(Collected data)
▽

Lemma dispatch_prompt_step conn peer req w d es r d' id p es' :
  Daemon.dispatch conn peer req w d = Done (es, r, d') →
  DaemonInv.wf d → DaemonInv.room 1 d →
  ElevationManager.pending (Daemon.elevation d) !! id = Some p →
  prompt_step id p (es ++ es') d'.
Proof.
  intros Hd Hwf Hroom Hp.
  assert (Daemon.elevation d' = Daemon.elevation d → prompt_step id p (es ++ es') d') as Hsame.
  { intros He. left. by rewrite He. }
  destruct (about_prompts req) eqn:Hreq; [|by apply Hsame; eapply dispatch_elevation_frame].
  unfold Daemon.dispatch, Daemon.replying in Hd. destruct req; try done.
  - unfold Daemon.terminate_session, ElevationManager.abandon_session in Hd.
    destruct (SessionManager.terminate_session _ _) as [[calls [[]|e]] ss]; [|by apply Hsame; simplify_eq].
    simpl in Hd.
    match goal with Hd : context [ElevationManager.abandon_where ?f _] |- _ =>
      pose proof (λ d0, abandon_prompt_step f "session ended" d d0 w (map Effect.Sys calls ++
        Daemon.audit_log (AuditEvent.with_target (pretty session_id)
          (AuditEvent.new (PeerCred.uid peer) "terminate_session" "ok" w)) d) id p Hp) as Hs end.
    destruct (ElevationManager.abandon_where _ _) as [ab e]. simplify_eq/=.
    destruct (Hs (Daemon.with_elevation e (Daemon.with_seats
      (SeatManager.detach_session session_id (Daemon.seats d)) (Daemon.with_sessions ss d))) eq_refl) as [Hl|[Hn Ht]].
    + by left.
    + right. split; [done|]. apply told_app. left. by rewrite <- (assoc_L app) in Ht.
  - apply start_elevation_cases in Hd as (_ & [[He _]|(_ & c & He)]); [by apply Hsame|]. left. rewrite He.
    rewrite lookup_insert_ne; [done|]. intros Heq.
    pose proof (begin_fresh (Daemon.elevation d) (DaemonInv.wf_elevation _ Hwf)) as Hfr.
    rewrite Heq, Hp in Hfr. by discriminate Hfr; apply Hroom.
  - by eapply respond_prompt_step.
Qed.

(** ** What a request tells others *)

(** The deferred reply of a closed prompt, if its requester is still there. *)
Definition deferred (r : ConnRegistry.t) (o : AuthOutcome.t) (e : ElevationRequestId * PendingElevation.t)
    : option (ConnId * Response.t) :=
  if decide (is_Some (ConnRegistry.outboxes r !! PendingElevation.requester_conn e.2))
  then Some (PendingElevation.requester_conn e.2, Response.AuthResult o) else None.

(** [closed] lists the prompts of [m] that are no longer open in [m']. *)
Definition closes (closed : list (ElevationRequestId * PendingElevation.t)) (m m' : ElevationManager.t) : Prop :=
  NoDup closed.*1 ∧
  ∀ id p, (id, p) ∈ closed ↔
    ElevationManager.pending m !! id = Some p ∧ ElevationManager.pending m' !! id = None.

(** The replies among [es] are the deferred ones of the prompts closed. *)
Definition replies_for d (es : list Effect.t) d' : Prop :=
  ∃ closed o, closes closed (Daemon.elevation d) (Daemon.elevation d') ∧
    responses es = omap (deferred (Daemon.registry d') o) closed.

Lemma closes_none m m' :
  (∀ id, is_Some (ElevationManager.pending m !! id) → is_Some (ElevationManager.pending m' !! id)) → closes [] m m'.
Proof.
  intros Hm. split; [constructor|]. intros id p. split; [by intros ?%not_elem_of_nil|].
  intros [Hp Hn]. destruct (Hm id) as [? ?]; [by eexists|congruence].
Qed.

△

> _What is required_
Your answer must be the lines above from the one containing "- apply start_elevation_cases" to the one containing "pose proof (begin_fresh", both included, restated word for word.

> _Answer box_
  - apply start_elevation_cases in Hd as (_ & [[He _]|(_ & c & He)]); [by apply Hsame|]. left. rewrite He.
    rewrite lookup_insert_ne; [done|]. intros Heq.
    pose proof (begin_fresh (Daemon.elevation d) (DaemonInv.wf_elevation _ Hwf)) as Hfr.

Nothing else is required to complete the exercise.